◆ **Records provided**
━━━━━━━━━━━━━━━━━━━━

(* ===== verification/Partition.v ===== *)
(** * Partition: the partition tuple of each row of a batch
      (pkg/datagateway/goplane/partition.go)

    The conversion of an Arrow column to the type of the table column, the
    canonical key of a tuple, and the split of a batch into the groups of rows
    that share a tuple.  Floats are their IEEE bits.  iceberg-go's transforms and
    its partition paths are the class [PartitionLib]. *)

From S2P Require Import Prelude.

(** ** Types and values *)

Inductive time_unit : Type := Second | Millisecond | Microsecond | Nanosecond.
Inductive ArrowType : Type :=
| INT8 | INT16 | INT32 | INT64 | UINT8 | UINT16 | UINT32 | UINT64
| FLOAT32 | FLOAT64 | BOOL | STRING | BINARY | DATE32 | DATE64
| TIMESTAMP (u : time_unit)
| OtherArrow (name : string).
Inductive IceType : Type :=
| Int32Type | Int64Type | Float32Type | Float64Type | BooleanType | StringType | BinaryType | FixedType
| DateType | TimestampType | TimestampTzType
| OtherIce (name : string).
#[export] Instance time_unit_eq : EqDecision time_unit.
Proof. solve_decision. Defined.
#[export] Instance ArrowType_eq : EqDecision ArrowType.
Proof. solve_decision. Defined.
#[export] Instance IceType_eq : EqDecision IceType.
Proof. solve_decision. Defined.

(** A value of an Arrow array: integers, dates and timestamps; floats by bits;
    booleans; strings and bytes. *)
Inductive cell : Type :=
| CInt (z : Z)
| CFloat (bits : Z)
| CBool (b : bool)
| CBytes (s : string).
(** A value of a tuple, by its Go type; the text of any other type. *)
Inductive pvalue : Type :=
| VNull
| VInt32 (z : Z)
| VInt64 (z : Z)
| VFloat32 (bits : Z)
| VFloat64 (bits : Z)
| VBool (b : bool)
| VString (s : string)
| VBytes (s : string)
| VDate (z : Z)
| VTimestamp (z : Z)
| VOther (text : string).
#[export] Instance pvalue_eq : EqDecision pvalue.
Proof. solve_decision. Defined.

(** ** Conversions *)

(** Go's division truncates, its remainder has the sign of the dividend. *)
Definition floorDiv (a b : Z) : Z :=
  let q := Z.quot a b in
  if negb (Z.rem a b =? 0)%Z && negb (Bool.eqb (a <? 0)%Z (b <? 0)%Z) then (q - 1)%Z else q.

━━━━━━━━━━━━━━━━━━━━

◆ **Task brief**
Above are some lines. Repeat exactly, and only, those from the line that has "(pkg/datagateway/goplane/partition.go)" through the line that has "DATE32 | DATE64".

◆ **Written answer**
      (pkg/datagateway/goplane/partition.go)

    The conversion of an Arrow column to the type of the table column, the
    canonical key of a tuple, and the split of a batch into the groups of rows
    that share a tuple.  Floats are their IEEE bits.  iceberg-go's transforms and
    its partition paths are the class [PartitionLib]. *)

From S2P Require Import Prelude.

(** ** Types and values *)

Inductive time_unit : Type := Second | Millisecond | Microsecond | Nanosecond.
Inductive ArrowType : Type :=
| INT8 | INT16 | INT32 | INT64 | UINT8 | UINT16 | UINT32 | UINT64
| FLOAT32 | FLOAT64 | BOOL | STRING | BINARY | DATE32 | DATE64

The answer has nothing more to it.